Recorded data
(** [waddrmgr.KeyScopeBIP0084.Purpose] and
    [waddrmgr.KeyScopeBIP0049Plus.Purpose], with the values they have in
    [btcwallet]. *)
Definition KeyScopeBIP0084_Purpose : Z := 84.
Definition KeyScopeBIP0049Plus_Purpose : Z := 49.

(** [aezeed.NummnemonicWords]. *)
Definition NummnemonicWords : nat := 24.

(** The order of the secp256k1 group. *)
Definition curveOrder : Z :=
  0xFFFFFFFFFFFFFFFFFFFFFFFFFFFFFFFEBAAEDCE6AF48A03BBFD25E8CD0364141.

(** The fixed size of the entropy buffer. *)
Definition EntropySize : nat := 16.

(** [txscript] opcodes. *)
Definition OP_0 : byte := x00.
Definition OP_DATA_20 : byte := x14.
Definition OP_HASH160 : byte := xa9.
Definition OP_EQUAL : byte := x87.

(* ================================================================== *)
(** * Package [hdkeychain]: the extended key node *)

Module hdkeychain.
Section WithPrimitives.
Context {prims : Primitives}.

(** Modelled from the spec: the public key of a node, which package
    [hdkeychain] keeps outside [main.go]; it is computed from the private
    scalar, or carried directly by a node that has public material
    only. *)
Definition pubKeyOf (k : ExtendedKey) : PublicKey :=
  match keyMaterial k with
  | Private d => scalarBaseMult d
  | Public P => P
  end.

(** Modelled from the spec: the child derivation of package [hdkeychain]
    is not part of [main.go]; this is [deriveChild] of the design's
    "Extended Key Node" ([index] below [2^31], the true index being
    [index + 2^31] when hardened). *)
Definition deriveChild (parent : ExtendedKey) (index : Z) (hardened : bool)
  : result ExtendedKey :=
  let trueIndex := if hardened then index + 2 ^ 31 else index in
  match hardened, keyMaterial parent with
  | true, Public _ => Error HardenedFromPublicOnly
  | _, material =>
      let serialization :=
        match hardened, material with
        | true, Private d => x00 :: be_bytes 32 d
        | _, _ => SerializeCompressed (pubKeyOf parent)
        end in
      let digest :=
        hmac_sha512 (serialization ++ be_bytes 4 trueIndex)
          (chainCode parent) in
      let tweak := be_Z (firstn 32 digest) in
      let child (m : KeyMaterial) :=
        mkExtendedKey (depth parent + 1)
          (firstn 4 (Hash160 (SerializeCompressed (pubKeyOf parent))))
          trueIndex (skipn 32 digest) m in
      if curveOrder <=? tweak then Error InvalidTweak
      else
        match material with
        | Private d =>
            let d' := (tweak + d) mod curveOrder in
            if d' =? 0 then Error InvalidTweak else Ok (child (Private d'))
        | Public P => Ok (child (Public (pointAdd (scalarBaseMult tweak) P)))
        end
  end.

(** Modelled from the spec: [k.Child(i)] of package [hdkeychain], not
    part of [main.go]; it is [deriveChild] at the true index [i], hardened
    from [HardenedKeyStart] on. *)
Definition Child (k : ExtendedKey) (i : Z) : result ExtendedKey :=
  if HardenedKeyStart <=? i
  then deriveChild k (i - HardenedKeyStart) true
  else deriveChild k i false.

(** Modelled from the spec: master-node construction of package
    [hdkeychain] is not part of [main.go]; it fails with
    [InvalidSeedLength] unless the entropy has the fixed size, and is the
    standard seed-to-master derivation otherwise (the two halves of the
    HMAC-SHA512 of the seed under the key "Bitcoin seed" are the private
    scalar and the chain code, an out-of-range scalar being refused). *)
Definition NewMaster (seed : bytes) (net : Params) : result ExtendedKey :=
  if negb (Nat.eqb (List.length seed) EntropySize)
  then Error InvalidSeedLength
  else
    let digest := hmac_sha512 (bytes_of_string "Bitcoin seed") seed in
    let d := be_Z (firstn 32 digest) in
    if (d =? 0) || (curveOrder <=? d) then Error InvalidTweak
    else Ok (mkExtendedKey 0 [x00; x00; x00; x00] 0 (skipn 32 digest)
               (Private d)).

(** Modelled from the spec: [k.ECPubKey()] of package [hdkeychain], not
    part of [main.go]; it extracts the public key of a node. *)
Definition ECPubKey (k : ExtendedKey) : result PublicKey :=
  Ok (pubKeyOf k).

End WithPrimitives.
End hdkeychain.

(* ================================================================== *)
(** * Packages [btcutil] and [txscript]: addresses and scripts *)

Module btcutil.
Section WithPrimitives.
Context {prims : Primitives}.

(** Modelled from the spec: the address constructors of package
    [btcutil] are not part of [main.go].  The native witness address
    wraps a 20-byte hash in a witness-version-0 program under the
    network's native-witness encoding and refuses any other length. *)
Definition NewAddressWitnessPubKeyHash (witnessProg : bytes) (net : Params)
  : result Address :=
  if Nat.eqb (List.length witnessProg) 20
  then Ok (AddressWitnessPubKeyHash (Bech32HRPSegwit net) 0 witnessProg)
  else Error EncodingError.

(** Modelled from the spec: the legacy script-hash encoding of a 20-byte
    hash, of package [btcutil] and not part of [main.go]. *)
Definition NewAddressScriptHashFromHash (scriptHash : bytes) (net : Params)
  : result Address :=
  if Nat.eqb (List.length scriptHash) 20
  then Ok (AddressScriptHash scriptHash (ScriptHashAddrID net))
  else Error EncodingError.

(** Modelled from the spec: the script-hash address of a serialized
    script is the legacy encoding of the script's hash160. *)
Definition NewAddressScriptHash (serializedScript : bytes) (net : Params)
  : result Address :=
  NewAddressScriptHashFromHash (Hash160 serializedScript) net.

(** Modelled from the spec: [addr.String()] of package [btcutil], what
    [fmt.Println] shows of an address: the bech32 text of a witness
    program, the base58check text of a script hash. *)
Definition EncodeAddress (a : Address) : string :=
  match a with
  | AddressWitnessPubKeyHash hrp version program =>
      segwitEncode hrp version program
  | AddressScriptHash h netID => base58CheckEncode h netID
  end.

End WithPrimitives.
End btcutil.

Module txscript.

(** Modelled from the spec: the script that pays to an address, not part
    of [main.go].  A witness program is serialized as its version opcode
    and the push of its hash; a script hash as the usual hash-equality
    script. *)
Definition PayToAddrScript (addr : Address) : result bytes :=
  match addr with
  | AddressWitnessPubKeyHash _ _ program =>
      Ok (OP_0 :: OP_DATA_20 :: program)
  | AddressScriptHash h _ =>
      Ok (OP_HASH160 :: OP_DATA_20 :: h ++ [OP_EQUAL])
  end.

End txscript.

(* ================================================================== *)
(** * The process: flags, output streams, calls, exit *)

(** What the process does that can be observed, in the order it happens:
    lines on standard output and standard error, and the calls into the
    cipher-seed recovery and the extended-key package. *)
Inductive event : Type :=
| Stdout (line : string)
| Stderr (line : string)
| CallToCipherSeed (words : list string) (password : bytes)
| CallNewMaster (seed : bytes) (net : Params)
| CallChild (parent : ExtendedKey) (index : Z).

(** The package-level flag variables and the events so far. *)
Record World : Type := mkWorld {
  mnemonic : string;
  aezeedPass : string;
  trace : list event
}.

(** A computation returns a value or has ended the process by
    [os.Exit(code)]. *)
Inductive outcome (A : Type) : Type :=
| Val (a : A)
| Exited (code : Z).
Arguments Val {A} a.
Arguments Exited {A} code.

Definition M (A : Type) : Type := World -> outcome A * World.

Definition ret {A : Type} (a : A) : M A := fun w => (Val a, w).

Definition bind {A B : Type} (c : M A) (k : A -> M B) : M B :=
  fun w =>
    match c w with
    | (Val a, w') => k a w'
    | (Exited code, w') => (Exited code, w')
    end.

Notation "x <- c ;; k" := (bind c (fun x => k))
  (at level 61, c at next level, right associativity).
Notation "c ;; k" := (bind c (fun _ => k))
  (at level 61, right associativity).

Definition emit (e : event) : M unit :=
  fun w => (Val tt, mkWorld (mnemonic w) (aezeedPass w) (trace w ++ [e])).

Definition readFlag (flag : World -> string) : M string :=
  fun w => (Val (flag w), w).

Definition exit {A : Type} (code : Z) : M A := fun w => (Exited code, w).

(** [fmt.Println]: the operands separated by one space, on one line. *)
Definition Println (operands : list string) : M unit :=
  emit (Stdout (String.concat " " operands)).

(** [fmt.Printf] of one complete line. *)
Definition Printf (line : string) : M unit := emit (Stdout line).

(** [log.Fatalf]: the message on standard error (the logger's time stamp
    left out), then [os.Exit(1)]. *)
Definition Fatalf {A : Type} (message : string) : M A :=
  emit (Stderr message) ;; exit 1.

(** The status the process ends with: 0 when [main] returns. *)
Definition exitStatus {A : Type} (o : outcome A) : Z :=
  match o with
  | Val _ => 0
  | Exited code => code
  end.

Definition stdoutOf (t : list event) : list string :=
  flat_map (fun e => match e with Stdout l => [l] | _ => [] end) t.

Definition stderrOf (t : list event) : list string :=
  flat_map (fun e => match e with Stderr l => [l] | _ => [] end) t.

Definition isDerivation (e : event) : bool :=
  match e with
  | CallChild _ _ => true
  | _ => false
  end.

Definition callIndex (e : event) : list Z :=
  match e with
  | CallChild _ i => [i]
  | _ => []
  end.

(** The indices of the child derivations among the events, in order. *)
Definition childIndices (t : list event) : list Z := flat_map callIndex t.

Definition isHardened (i : Z) : bool := HardenedKeyStart <=? i.

(** The world with further events appended. *)
Definition appendEvents (w : World) (es : list event) : World :=
  mkWorld (mnemonic w) (aezeedPass w) (trace w ++ es).

Definition emptyWorld : World := mkWorld "" "" [].

(** A computation that neither reads nor changes the flags, ignores the
    events so far and only appends its own. *)
Definition frames {A : Type} (c : M A) : Prop :=
  forall w,
    c w = (fst (c emptyWorld), appendEvents w (trace (snd (c emptyWorld)))).

(** Every master-key construction among the events is for the given
    network. *)
Definition mastersOn (net : Params) (t : list event) : Prop :=
  Forall (fun e => match e with
                   | CallNewMaster _ net' => net' = net
                   | _ => True
                   end) t.

(* ================================================================== *)
(** * [main.go] *)

Section Program.
Context {prims : Primitives}.

Local Open Scope string_scope.

(** [flag.PrintDefaults], on standard error. *)
Definition PrintDefaults : M unit := emit (Stderr flagDefaults).

(** The library calls the program makes, recorded as events. *)
Definition ToCipherSeed (m : list string) (password : bytes)
  : M (result CipherSeed) :=
  emit (CallToCipherSeed m password) ;; ret (decipher m password).

Definition NewMaster (seed : bytes) (net : Params) : M (result ExtendedKey) :=
  emit (CallNewMaster seed net) ;; ret (hdkeychain.NewMaster seed net).

Definition Child (k : ExtendedKey) (i : Z) : M (result ExtendedKey) :=
  emit (CallChild k i) ;; ret (hdkeychain.Child k i).

Definition ECPubKey (k : ExtendedKey) : M (result PublicKey) :=
  ret (hdkeychain.ECPubKey k).

Definition deriveAccountKey (rootKey : ExtendedKey) (purpose : Z)
    (keyFamily : Z) : M (result ExtendedKey) :=
  r <- Child rootKey (u32 (purpose + HardenedKeyStart)) ;;
  match r with
  | Error err => ret (Error (Errorf "unable to derive purpose key; " err))
  | Ok purposeKey =>
  r <- Child purposeKey (u32 (CoinTypeBitcoin + HardenedKeyStart)) ;;
  match r with
  | Error err => ret (Error (Errorf "unable to generate coin type key: " err))
  | Ok coinTypeKey =>
  r <- Child coinTypeKey (u32 (u32 keyFamily + HardenedKeyStart)) ;;
  match r with
  | Error err => ret (Error (Errorf "unable to derive account key: " err))
  | Ok accountKey => ret (Ok accountKey)
  end end end.

Definition deriveFirstKey (rootKey : ExtendedKey) (purpose : Z)
    (keyFamily : Z) : M (result PublicKey) :=
  r <- deriveAccountKey rootKey purpose keyFamily ;;
  match r with
  | Error err => ret (Error err)
  | Ok accountKey =>
  r <- Child accountKey 0 ;;
  match r with
  | Error err => ret (Error err)
  | Ok externalBranch =>
  r <- Child externalBranch 0 ;;
  match r with
  | Error err => ret (Error err)
  | Ok firstChild => ECPubKey firstChild
  end end end.

Definition keyToP2wkhAddr (key : PublicKey) : result Address :=
  let pubKeyHash := Hash160 (SerializeCompressed key) in
  btcutil.NewAddressWitnessPubKeyHash pubKeyHash MainNetParams.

The task |
Of the entries above, transcribe exactly those lines that fall between the line containing "flat_map (fun e => match e with Stdout" and the line containing "(** A computation that", together with those two lines.

Answer to the problem |
  flat_map (fun e => match e with Stdout l => [l] | _ => [] end) t.

Definition stderrOf (t : list event) : list string :=
  flat_map (fun e => match e with Stderr l => [l] | _ => [] end) t.

Definition isDerivation (e : event) : bool :=
  match e with
  | CallChild _ _ => true
  | _ => false
  end.

Definition callIndex (e : event) : list Z :=
  match e with
  | CallChild _ i => [i]
  | _ => []
  end.

(** The indices of the child derivations among the events, in order. *)
Definition childIndices (t : list event) : list Z := flat_map callIndex t.

Definition isHardened (i : Z) : bool := HardenedKeyStart <=? i.

(** The world with further events appended. *)
Definition appendEvents (w : World) (es : list event) : World :=
  mkWorld (mnemonic w) (aezeedPass w) (trace w ++ es).

Definition emptyWorld : World := mkWorld "" "" [].

(** A computation that neither reads nor changes the flags, ignores the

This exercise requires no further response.